▸ Work to complete
From the listing below, reproduce word for word the part that opens with the line containing "(** ** State *)" and closes with the line containing "in_mapped_dst_ip := mapped_dst_ip"; reproduce nothing else.

▸ Records provided
....

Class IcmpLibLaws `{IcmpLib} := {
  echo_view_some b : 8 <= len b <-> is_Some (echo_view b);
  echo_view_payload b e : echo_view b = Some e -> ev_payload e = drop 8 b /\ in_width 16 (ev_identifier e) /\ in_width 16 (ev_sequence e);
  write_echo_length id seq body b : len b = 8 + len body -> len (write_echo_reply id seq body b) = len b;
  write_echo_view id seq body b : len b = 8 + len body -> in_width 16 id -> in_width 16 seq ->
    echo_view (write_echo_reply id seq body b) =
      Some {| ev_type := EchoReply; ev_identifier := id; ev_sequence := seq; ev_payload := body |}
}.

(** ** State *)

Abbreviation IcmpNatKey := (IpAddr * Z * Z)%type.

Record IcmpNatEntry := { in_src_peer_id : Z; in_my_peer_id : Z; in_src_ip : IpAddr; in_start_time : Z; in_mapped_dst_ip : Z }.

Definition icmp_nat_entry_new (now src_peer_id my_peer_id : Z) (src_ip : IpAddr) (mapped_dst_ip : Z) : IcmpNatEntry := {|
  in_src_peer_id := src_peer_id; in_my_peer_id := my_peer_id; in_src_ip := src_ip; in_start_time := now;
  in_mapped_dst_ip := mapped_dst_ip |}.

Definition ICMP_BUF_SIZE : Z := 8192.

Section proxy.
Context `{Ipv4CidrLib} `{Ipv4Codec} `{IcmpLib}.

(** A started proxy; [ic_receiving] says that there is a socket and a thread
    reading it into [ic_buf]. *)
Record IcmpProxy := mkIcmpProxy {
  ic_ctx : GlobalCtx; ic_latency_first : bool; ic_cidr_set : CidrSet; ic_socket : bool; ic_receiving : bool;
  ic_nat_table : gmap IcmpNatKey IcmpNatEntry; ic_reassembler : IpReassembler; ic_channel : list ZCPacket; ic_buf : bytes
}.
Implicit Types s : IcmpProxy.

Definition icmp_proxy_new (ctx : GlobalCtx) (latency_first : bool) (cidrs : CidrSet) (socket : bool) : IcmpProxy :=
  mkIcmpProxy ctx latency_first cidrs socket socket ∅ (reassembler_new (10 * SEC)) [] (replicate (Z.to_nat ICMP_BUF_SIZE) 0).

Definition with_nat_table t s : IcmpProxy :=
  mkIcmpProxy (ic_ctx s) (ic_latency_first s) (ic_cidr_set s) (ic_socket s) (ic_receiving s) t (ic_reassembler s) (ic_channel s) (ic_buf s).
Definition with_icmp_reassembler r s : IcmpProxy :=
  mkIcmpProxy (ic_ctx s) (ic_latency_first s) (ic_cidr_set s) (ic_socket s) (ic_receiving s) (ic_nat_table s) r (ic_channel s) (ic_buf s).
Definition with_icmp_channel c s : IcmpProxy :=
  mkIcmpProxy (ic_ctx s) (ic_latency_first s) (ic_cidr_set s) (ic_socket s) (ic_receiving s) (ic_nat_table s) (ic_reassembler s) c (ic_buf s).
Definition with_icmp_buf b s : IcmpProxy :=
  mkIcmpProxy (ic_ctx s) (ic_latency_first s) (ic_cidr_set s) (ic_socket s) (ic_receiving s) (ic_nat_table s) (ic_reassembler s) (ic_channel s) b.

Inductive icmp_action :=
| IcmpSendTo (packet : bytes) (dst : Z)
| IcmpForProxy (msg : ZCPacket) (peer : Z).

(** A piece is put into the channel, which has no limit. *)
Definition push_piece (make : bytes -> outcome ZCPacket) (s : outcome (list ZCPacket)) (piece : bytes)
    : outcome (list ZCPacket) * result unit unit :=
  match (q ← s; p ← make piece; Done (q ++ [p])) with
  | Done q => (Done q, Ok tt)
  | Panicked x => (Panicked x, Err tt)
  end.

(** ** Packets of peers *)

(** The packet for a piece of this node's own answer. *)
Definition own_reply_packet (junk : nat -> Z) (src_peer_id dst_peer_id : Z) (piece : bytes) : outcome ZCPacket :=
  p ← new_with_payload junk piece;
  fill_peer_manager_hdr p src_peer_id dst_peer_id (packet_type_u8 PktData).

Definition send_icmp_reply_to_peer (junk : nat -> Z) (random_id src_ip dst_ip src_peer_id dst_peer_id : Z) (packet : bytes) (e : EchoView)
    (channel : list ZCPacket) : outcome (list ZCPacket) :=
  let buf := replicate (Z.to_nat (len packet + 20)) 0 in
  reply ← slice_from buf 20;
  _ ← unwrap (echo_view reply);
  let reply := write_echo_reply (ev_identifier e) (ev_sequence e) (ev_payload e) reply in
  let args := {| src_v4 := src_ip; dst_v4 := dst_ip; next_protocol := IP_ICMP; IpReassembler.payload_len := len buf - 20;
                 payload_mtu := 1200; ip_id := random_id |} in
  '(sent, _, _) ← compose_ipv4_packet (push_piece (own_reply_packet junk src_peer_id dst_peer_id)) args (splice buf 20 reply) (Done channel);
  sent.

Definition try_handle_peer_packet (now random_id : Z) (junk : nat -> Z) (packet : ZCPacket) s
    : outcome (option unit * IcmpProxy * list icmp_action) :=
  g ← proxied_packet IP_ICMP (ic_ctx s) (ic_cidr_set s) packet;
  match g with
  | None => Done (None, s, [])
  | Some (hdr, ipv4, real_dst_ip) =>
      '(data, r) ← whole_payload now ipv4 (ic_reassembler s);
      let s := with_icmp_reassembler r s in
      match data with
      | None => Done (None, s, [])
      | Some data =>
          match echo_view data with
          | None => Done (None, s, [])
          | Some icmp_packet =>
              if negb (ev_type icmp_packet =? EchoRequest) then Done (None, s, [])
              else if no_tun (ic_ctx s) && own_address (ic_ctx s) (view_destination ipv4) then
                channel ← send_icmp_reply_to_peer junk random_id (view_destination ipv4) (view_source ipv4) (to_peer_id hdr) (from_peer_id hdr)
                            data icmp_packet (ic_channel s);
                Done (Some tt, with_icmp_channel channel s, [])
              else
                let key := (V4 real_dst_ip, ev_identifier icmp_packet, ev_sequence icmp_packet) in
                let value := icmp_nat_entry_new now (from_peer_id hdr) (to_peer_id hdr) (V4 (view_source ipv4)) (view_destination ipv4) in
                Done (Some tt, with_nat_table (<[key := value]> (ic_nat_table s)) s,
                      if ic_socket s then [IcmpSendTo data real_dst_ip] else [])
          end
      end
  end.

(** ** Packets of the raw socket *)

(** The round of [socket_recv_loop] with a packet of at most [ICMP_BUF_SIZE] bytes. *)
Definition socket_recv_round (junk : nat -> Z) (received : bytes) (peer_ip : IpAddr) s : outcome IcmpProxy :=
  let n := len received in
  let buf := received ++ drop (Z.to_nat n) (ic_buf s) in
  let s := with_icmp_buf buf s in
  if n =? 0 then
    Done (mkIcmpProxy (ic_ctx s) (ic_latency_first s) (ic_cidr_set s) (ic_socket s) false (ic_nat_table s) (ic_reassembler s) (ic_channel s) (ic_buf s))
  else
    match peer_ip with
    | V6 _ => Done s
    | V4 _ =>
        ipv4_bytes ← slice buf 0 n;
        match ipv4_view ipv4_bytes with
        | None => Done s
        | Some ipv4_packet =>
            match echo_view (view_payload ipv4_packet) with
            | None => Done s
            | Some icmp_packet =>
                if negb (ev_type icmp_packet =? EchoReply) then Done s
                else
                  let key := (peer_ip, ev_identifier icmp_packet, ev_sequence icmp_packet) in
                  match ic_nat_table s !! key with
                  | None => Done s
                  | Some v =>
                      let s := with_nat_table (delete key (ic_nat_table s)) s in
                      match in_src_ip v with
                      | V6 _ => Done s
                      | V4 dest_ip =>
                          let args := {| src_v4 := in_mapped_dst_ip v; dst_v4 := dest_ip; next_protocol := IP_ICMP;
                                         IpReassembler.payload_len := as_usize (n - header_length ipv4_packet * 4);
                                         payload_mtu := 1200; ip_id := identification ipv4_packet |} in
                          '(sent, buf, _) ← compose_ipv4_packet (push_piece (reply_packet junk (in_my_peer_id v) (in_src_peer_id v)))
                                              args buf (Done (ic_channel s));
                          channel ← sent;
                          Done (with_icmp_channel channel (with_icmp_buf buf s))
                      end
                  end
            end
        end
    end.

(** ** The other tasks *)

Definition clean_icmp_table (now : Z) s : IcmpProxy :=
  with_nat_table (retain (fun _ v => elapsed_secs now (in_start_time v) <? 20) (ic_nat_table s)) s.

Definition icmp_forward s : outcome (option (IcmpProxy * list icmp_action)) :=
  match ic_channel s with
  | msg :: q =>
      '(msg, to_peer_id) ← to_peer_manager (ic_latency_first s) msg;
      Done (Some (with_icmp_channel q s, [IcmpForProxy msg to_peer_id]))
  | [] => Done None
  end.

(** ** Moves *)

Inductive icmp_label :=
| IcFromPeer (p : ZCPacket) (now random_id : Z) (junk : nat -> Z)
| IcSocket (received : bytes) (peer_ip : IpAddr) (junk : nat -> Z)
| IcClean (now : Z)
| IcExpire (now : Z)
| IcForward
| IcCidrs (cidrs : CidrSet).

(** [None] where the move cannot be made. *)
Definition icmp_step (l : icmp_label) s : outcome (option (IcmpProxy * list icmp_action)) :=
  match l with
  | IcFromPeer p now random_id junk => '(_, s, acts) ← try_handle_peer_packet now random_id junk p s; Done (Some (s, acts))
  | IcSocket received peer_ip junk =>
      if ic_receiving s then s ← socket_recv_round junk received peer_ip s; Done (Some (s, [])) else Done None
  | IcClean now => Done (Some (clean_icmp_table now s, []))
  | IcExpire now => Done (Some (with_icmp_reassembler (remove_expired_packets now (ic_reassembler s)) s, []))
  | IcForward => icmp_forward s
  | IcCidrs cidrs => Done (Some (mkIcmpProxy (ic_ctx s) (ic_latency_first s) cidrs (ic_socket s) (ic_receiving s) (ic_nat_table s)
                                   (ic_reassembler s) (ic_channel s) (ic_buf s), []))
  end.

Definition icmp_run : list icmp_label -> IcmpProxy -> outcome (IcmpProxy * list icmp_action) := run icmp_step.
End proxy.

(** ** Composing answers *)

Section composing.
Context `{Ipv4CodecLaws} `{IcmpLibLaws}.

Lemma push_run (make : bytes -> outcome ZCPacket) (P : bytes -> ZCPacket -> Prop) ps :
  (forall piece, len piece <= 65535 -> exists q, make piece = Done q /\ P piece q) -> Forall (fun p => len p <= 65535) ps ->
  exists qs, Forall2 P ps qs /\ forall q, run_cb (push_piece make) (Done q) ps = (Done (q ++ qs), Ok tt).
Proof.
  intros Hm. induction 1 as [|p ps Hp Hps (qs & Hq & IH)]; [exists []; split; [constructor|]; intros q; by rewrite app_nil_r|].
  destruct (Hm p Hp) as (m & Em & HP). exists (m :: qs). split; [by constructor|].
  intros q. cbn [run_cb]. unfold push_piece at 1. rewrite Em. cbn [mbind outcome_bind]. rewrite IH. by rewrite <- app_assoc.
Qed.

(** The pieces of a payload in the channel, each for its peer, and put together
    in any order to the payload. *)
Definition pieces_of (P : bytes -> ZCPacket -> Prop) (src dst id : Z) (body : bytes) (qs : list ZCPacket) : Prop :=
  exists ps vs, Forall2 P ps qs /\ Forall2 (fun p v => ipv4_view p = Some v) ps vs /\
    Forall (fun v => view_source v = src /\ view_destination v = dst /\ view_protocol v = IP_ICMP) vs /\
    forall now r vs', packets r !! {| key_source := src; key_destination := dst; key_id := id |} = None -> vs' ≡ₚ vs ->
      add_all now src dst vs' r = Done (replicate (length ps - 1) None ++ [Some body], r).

....

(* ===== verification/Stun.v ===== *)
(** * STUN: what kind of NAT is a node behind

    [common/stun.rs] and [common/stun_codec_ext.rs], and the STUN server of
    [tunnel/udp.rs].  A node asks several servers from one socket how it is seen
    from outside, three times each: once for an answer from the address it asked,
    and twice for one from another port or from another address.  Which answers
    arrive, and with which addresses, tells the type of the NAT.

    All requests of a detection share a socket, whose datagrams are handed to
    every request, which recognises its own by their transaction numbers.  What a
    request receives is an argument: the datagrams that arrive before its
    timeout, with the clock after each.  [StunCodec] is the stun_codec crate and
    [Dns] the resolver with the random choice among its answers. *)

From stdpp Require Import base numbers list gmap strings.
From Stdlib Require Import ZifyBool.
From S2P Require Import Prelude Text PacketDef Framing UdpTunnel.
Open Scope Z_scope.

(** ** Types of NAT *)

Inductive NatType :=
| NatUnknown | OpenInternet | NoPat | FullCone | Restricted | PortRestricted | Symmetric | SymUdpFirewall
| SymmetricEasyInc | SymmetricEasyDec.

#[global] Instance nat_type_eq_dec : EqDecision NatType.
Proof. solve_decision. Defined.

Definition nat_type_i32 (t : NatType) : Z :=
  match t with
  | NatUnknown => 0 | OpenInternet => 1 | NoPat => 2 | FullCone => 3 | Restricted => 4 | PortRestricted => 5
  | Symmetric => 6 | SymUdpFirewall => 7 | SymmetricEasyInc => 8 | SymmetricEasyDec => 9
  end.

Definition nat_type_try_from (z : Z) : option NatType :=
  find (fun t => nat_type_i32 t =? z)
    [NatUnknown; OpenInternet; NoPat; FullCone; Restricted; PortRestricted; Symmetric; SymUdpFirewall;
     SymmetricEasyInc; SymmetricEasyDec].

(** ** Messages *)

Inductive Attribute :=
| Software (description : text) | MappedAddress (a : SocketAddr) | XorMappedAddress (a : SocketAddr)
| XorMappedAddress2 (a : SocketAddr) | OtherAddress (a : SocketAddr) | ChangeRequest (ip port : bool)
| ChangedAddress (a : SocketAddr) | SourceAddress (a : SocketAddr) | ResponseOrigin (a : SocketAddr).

....

▸ Result of this task
(** ** State *)

Abbreviation IcmpNatKey := (IpAddr * Z * Z)%type.

Record IcmpNatEntry := { in_src_peer_id : Z; in_my_peer_id : Z; in_src_ip : IpAddr; in_start_time : Z; in_mapped_dst_ip : Z }.

Definition icmp_nat_entry_new (now src_peer_id my_peer_id : Z) (src_ip : IpAddr) (mapped_dst_ip : Z) : IcmpNatEntry := {|
  in_src_peer_id := src_peer_id; in_my_peer_id := my_peer_id; in_src_ip := src_ip; in_start_time := now;
  in_mapped_dst_ip := mapped_dst_ip |}.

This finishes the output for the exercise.